Data for analysis:
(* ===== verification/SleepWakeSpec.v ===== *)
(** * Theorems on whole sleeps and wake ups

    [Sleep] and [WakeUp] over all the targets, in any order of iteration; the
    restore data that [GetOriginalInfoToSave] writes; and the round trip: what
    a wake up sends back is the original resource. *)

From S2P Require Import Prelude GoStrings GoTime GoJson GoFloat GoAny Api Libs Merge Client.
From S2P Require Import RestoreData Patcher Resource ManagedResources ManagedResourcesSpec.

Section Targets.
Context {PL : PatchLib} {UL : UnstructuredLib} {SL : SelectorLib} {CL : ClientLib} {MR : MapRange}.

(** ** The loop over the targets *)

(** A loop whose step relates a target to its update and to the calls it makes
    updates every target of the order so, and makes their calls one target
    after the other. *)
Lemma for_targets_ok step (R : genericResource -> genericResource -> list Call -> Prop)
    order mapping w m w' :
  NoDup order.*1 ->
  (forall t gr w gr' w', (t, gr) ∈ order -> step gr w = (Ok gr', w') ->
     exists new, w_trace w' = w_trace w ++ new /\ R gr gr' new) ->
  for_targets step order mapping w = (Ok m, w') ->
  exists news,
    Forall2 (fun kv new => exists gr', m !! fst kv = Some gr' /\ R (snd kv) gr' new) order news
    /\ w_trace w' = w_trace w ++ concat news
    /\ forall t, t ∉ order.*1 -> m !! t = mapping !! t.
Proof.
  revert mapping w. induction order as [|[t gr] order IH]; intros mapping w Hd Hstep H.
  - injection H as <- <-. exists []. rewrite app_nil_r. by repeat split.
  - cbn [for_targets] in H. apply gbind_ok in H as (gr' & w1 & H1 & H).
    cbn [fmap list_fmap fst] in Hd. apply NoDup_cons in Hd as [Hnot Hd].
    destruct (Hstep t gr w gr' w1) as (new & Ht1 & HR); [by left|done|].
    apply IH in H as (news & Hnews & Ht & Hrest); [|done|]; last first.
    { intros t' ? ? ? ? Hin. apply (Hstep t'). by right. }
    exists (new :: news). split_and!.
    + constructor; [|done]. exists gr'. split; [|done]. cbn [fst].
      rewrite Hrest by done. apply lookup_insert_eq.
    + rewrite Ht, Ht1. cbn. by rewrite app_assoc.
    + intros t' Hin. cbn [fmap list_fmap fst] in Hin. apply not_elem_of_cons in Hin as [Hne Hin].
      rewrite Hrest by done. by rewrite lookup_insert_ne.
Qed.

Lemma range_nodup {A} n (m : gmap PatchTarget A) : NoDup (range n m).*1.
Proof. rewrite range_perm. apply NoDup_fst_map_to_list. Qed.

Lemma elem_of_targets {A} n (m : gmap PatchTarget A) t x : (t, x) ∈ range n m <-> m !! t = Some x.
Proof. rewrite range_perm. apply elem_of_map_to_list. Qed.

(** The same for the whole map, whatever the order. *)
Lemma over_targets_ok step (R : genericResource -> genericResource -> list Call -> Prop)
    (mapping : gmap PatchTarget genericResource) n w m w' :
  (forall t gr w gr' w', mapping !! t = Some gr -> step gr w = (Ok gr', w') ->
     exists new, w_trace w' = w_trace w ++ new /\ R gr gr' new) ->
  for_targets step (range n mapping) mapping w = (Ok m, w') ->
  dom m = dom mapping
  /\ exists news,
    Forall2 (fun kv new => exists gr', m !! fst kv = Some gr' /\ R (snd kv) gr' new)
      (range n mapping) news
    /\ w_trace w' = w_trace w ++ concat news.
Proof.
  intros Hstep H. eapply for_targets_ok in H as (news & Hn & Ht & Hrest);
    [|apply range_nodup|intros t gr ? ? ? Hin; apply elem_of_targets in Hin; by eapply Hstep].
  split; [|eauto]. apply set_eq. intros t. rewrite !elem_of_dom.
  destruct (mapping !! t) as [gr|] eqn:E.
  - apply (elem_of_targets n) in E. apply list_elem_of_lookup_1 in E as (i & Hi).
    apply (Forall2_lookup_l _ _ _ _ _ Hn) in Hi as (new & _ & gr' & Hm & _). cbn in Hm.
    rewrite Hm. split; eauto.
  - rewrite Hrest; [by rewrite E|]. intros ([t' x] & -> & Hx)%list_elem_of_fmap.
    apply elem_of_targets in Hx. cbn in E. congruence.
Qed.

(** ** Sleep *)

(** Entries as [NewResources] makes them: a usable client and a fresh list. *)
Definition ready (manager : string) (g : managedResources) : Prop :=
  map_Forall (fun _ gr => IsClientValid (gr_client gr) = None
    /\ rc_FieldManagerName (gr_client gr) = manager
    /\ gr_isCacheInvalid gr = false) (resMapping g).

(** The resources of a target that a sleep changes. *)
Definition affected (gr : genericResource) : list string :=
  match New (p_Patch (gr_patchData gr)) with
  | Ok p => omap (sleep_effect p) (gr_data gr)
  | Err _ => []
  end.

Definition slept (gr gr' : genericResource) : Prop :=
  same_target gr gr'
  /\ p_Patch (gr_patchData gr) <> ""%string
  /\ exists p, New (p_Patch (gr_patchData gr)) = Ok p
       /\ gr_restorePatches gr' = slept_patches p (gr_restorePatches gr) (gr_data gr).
--
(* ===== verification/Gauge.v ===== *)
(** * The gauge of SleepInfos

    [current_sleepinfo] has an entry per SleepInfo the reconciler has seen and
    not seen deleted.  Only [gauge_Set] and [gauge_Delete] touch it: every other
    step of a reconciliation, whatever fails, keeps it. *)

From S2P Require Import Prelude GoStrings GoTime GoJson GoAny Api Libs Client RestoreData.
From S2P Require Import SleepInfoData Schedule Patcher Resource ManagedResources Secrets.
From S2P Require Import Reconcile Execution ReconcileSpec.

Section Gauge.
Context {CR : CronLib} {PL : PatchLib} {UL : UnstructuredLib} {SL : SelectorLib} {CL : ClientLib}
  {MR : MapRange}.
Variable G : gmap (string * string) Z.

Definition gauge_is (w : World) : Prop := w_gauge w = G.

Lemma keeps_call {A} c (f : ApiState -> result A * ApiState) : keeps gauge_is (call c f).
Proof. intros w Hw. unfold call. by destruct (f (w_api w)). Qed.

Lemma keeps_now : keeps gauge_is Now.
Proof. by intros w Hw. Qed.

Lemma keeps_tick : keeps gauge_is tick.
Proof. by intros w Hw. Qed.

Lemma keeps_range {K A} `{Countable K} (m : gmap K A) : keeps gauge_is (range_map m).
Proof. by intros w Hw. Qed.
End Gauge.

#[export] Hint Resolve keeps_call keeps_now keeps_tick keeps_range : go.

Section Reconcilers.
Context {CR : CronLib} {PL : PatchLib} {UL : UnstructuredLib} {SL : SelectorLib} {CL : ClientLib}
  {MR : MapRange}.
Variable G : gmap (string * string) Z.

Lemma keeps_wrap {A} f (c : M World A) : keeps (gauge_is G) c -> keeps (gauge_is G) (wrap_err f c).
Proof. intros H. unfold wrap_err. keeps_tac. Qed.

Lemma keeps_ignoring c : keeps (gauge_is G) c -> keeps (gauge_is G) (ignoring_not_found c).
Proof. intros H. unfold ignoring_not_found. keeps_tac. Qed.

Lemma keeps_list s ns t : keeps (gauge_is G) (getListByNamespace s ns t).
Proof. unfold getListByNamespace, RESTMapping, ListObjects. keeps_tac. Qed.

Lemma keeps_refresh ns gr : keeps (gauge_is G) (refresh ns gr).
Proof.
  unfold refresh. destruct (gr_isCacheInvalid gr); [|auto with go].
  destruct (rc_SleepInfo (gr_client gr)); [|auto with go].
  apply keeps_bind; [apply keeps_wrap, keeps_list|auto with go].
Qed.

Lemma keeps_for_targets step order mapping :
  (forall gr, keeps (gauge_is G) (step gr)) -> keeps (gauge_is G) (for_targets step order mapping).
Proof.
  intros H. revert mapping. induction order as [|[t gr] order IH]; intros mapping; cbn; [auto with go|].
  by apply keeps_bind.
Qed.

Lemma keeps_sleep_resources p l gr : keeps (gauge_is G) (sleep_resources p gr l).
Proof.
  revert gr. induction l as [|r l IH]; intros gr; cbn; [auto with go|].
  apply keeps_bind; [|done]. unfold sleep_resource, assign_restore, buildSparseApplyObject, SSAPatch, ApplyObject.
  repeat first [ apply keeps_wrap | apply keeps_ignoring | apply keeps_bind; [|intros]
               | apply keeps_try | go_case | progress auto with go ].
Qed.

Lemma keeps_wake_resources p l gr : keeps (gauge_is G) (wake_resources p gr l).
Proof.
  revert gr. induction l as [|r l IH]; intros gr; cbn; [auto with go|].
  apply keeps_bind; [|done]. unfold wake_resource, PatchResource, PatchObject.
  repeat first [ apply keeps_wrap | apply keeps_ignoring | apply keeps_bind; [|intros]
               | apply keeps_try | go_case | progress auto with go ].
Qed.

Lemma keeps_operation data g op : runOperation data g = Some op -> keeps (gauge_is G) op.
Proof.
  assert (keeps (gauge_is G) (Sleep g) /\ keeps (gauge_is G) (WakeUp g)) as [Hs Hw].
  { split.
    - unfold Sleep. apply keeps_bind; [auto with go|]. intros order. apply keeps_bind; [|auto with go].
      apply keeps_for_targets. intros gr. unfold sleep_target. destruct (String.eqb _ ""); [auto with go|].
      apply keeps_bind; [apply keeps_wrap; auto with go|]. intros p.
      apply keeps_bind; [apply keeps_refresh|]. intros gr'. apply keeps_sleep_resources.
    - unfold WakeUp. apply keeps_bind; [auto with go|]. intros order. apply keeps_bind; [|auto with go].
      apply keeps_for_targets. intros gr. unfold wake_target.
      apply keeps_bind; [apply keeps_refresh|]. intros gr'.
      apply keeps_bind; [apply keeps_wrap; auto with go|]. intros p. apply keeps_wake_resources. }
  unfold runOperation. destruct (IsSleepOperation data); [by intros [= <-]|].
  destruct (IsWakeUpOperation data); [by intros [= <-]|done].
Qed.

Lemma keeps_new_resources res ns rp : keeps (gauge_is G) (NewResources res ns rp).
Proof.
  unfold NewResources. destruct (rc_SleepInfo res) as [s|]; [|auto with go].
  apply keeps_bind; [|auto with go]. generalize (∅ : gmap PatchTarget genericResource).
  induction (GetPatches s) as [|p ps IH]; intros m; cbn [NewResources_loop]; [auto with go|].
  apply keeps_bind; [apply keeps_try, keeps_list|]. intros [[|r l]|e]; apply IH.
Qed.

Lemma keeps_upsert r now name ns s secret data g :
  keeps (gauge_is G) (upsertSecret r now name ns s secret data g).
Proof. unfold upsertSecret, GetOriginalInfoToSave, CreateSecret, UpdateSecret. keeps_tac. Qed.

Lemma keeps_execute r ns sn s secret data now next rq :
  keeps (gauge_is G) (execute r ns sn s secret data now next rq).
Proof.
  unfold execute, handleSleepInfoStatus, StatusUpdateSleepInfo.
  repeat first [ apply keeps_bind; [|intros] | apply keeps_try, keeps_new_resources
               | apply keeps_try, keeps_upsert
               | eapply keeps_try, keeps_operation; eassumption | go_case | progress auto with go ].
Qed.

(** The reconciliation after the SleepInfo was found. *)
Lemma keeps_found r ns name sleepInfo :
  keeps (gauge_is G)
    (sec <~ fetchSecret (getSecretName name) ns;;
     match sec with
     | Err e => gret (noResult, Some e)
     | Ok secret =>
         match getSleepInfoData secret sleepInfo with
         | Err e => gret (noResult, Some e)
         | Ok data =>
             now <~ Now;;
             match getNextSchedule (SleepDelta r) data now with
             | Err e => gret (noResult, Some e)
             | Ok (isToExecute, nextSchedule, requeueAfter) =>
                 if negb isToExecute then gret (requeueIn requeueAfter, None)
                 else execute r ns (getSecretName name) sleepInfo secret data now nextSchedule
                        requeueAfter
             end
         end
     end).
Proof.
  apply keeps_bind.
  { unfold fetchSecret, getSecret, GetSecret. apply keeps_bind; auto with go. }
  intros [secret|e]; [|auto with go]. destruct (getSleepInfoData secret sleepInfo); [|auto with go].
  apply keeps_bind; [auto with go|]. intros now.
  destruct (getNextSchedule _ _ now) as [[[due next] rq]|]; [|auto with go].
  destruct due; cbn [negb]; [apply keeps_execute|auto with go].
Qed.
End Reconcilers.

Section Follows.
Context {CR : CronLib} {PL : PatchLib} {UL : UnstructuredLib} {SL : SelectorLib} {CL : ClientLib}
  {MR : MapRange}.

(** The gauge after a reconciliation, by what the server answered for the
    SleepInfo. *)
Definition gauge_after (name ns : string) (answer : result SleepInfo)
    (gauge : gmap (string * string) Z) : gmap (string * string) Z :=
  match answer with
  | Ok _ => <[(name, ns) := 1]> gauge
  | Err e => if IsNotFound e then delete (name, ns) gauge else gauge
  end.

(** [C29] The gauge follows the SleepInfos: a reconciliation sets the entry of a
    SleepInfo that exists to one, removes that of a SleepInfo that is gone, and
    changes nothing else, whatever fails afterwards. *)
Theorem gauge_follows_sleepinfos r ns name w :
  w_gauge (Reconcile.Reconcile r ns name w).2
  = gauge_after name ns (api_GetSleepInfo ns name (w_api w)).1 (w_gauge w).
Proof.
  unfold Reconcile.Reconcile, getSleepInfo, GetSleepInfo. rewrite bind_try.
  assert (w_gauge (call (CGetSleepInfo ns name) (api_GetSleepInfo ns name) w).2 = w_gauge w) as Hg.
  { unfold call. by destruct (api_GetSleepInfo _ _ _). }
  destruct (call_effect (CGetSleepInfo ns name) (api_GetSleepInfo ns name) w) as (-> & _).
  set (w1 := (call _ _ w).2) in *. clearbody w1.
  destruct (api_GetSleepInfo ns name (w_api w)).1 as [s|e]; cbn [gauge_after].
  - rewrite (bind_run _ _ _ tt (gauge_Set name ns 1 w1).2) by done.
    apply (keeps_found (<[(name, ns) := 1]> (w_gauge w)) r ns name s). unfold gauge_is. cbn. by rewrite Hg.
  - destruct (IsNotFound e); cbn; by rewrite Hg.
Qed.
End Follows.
---
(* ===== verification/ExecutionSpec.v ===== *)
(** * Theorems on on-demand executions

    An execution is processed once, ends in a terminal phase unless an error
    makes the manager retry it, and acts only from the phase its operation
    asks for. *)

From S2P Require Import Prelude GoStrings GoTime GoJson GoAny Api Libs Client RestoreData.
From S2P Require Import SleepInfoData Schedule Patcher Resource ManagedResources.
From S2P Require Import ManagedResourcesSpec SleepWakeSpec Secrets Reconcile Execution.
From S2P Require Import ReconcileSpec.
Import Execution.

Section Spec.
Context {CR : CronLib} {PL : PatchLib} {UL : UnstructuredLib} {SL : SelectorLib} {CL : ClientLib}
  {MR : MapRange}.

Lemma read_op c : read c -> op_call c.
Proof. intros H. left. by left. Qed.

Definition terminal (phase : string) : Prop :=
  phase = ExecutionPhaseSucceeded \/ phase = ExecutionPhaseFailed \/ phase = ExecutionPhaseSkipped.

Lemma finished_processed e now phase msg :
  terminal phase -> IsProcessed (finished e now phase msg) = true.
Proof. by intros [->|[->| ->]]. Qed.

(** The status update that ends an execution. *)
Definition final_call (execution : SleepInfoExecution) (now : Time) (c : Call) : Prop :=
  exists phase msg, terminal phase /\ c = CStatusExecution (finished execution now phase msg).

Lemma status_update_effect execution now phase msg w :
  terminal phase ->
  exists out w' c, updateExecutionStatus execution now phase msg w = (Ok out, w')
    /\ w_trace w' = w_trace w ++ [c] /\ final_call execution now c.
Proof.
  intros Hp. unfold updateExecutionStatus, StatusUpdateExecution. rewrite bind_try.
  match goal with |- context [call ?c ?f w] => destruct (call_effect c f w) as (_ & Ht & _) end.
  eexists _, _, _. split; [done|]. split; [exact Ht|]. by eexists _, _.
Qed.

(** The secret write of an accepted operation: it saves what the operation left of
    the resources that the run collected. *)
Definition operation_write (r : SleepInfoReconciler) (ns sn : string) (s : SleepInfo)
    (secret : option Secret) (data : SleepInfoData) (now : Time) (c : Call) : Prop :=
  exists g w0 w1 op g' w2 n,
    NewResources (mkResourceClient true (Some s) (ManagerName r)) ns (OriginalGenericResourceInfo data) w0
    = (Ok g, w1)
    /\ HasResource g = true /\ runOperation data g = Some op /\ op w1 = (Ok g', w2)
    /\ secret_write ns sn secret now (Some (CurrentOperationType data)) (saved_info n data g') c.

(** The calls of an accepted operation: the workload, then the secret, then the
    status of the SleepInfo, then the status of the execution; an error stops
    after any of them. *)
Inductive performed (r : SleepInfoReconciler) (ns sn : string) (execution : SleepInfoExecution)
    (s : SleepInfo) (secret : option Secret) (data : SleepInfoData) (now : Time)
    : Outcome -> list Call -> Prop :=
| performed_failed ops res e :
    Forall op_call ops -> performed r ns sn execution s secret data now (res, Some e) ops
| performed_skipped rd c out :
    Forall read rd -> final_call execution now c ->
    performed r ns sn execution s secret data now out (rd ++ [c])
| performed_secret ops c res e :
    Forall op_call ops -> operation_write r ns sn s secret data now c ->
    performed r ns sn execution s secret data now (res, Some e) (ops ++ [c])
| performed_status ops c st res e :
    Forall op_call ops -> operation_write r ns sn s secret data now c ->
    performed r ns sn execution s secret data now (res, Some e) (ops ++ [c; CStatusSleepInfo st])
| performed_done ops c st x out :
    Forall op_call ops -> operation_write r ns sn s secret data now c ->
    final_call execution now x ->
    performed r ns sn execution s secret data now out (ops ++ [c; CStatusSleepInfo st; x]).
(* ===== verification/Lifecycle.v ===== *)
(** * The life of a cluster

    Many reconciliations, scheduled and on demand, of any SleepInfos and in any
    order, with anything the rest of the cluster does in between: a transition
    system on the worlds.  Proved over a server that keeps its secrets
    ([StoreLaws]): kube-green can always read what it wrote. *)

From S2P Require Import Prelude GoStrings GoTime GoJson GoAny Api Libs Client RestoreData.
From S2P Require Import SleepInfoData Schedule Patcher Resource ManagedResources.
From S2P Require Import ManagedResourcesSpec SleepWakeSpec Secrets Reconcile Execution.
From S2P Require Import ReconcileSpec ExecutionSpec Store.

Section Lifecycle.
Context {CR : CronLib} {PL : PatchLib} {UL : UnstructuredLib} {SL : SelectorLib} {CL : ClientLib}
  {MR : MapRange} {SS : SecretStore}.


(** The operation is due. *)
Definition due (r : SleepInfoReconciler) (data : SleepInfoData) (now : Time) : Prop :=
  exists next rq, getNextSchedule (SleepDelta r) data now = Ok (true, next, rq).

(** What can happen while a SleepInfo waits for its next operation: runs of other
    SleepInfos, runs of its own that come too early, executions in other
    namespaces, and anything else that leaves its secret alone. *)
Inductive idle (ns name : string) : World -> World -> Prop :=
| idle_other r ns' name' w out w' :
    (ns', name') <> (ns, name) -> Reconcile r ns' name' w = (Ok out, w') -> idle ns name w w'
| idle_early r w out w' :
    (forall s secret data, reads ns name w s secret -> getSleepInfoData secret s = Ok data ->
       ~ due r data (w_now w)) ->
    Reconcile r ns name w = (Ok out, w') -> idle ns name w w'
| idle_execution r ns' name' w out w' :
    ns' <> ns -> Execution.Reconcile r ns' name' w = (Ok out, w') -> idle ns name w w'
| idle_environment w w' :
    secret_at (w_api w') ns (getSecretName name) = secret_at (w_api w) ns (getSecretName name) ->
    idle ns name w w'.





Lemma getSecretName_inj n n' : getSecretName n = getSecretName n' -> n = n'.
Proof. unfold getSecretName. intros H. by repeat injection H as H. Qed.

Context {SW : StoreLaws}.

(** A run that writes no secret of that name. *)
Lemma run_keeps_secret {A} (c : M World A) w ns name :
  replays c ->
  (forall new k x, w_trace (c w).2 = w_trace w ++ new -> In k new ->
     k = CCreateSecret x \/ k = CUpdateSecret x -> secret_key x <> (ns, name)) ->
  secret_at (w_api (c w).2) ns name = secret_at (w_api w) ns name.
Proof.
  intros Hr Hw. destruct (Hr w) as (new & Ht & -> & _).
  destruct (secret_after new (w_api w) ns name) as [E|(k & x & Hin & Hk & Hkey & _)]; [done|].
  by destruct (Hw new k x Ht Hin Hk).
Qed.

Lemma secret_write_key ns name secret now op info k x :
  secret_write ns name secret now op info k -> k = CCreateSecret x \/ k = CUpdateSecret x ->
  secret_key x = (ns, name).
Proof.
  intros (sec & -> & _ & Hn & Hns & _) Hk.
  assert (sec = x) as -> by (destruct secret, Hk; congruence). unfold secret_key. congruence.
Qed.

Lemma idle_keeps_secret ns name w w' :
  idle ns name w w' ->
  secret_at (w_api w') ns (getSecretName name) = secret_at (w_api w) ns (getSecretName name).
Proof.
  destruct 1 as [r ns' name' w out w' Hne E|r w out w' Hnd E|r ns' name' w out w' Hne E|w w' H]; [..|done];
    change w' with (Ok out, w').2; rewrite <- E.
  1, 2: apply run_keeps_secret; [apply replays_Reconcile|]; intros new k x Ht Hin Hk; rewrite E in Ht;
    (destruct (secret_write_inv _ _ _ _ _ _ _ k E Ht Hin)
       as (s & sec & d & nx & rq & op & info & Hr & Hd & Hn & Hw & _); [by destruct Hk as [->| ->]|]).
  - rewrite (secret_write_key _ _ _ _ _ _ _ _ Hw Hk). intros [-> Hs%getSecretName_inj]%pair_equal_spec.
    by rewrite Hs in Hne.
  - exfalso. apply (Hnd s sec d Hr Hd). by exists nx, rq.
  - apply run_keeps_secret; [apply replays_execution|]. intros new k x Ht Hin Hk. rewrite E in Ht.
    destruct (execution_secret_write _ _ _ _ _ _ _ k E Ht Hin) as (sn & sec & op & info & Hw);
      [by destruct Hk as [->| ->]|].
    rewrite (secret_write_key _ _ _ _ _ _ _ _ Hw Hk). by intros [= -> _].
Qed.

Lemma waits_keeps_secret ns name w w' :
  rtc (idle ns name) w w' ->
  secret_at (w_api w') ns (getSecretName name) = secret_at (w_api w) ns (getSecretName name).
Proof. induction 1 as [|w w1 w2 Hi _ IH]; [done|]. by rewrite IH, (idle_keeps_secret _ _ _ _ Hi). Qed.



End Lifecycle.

What you need to do: Print, without alteration, only the lines above between the one holding "Definition ready (manager" and the one holding "gr) (gr_data gr).", inclusive.

Answer space:
Definition ready (manager : string) (g : managedResources) : Prop :=
  map_Forall (fun _ gr => IsClientValid (gr_client gr) = None
    /\ rc_FieldManagerName (gr_client gr) = manager
    /\ gr_isCacheInvalid gr = false) (resMapping g).

(** The resources of a target that a sleep changes. *)
Definition affected (gr : genericResource) : list string :=
  match New (p_Patch (gr_patchData gr)) with
  | Ok p => omap (sleep_effect p) (gr_data gr)
  | Err _ => []
  end.

Definition slept (gr gr' : genericResource) : Prop :=
  same_target gr gr'
  /\ p_Patch (gr_patchData gr) <> ""%string
  /\ exists p, New (p_Patch (gr_patchData gr)) = Ok p
       /\ gr_restorePatches gr' = slept_patches p (gr_restorePatches gr) (gr_data gr).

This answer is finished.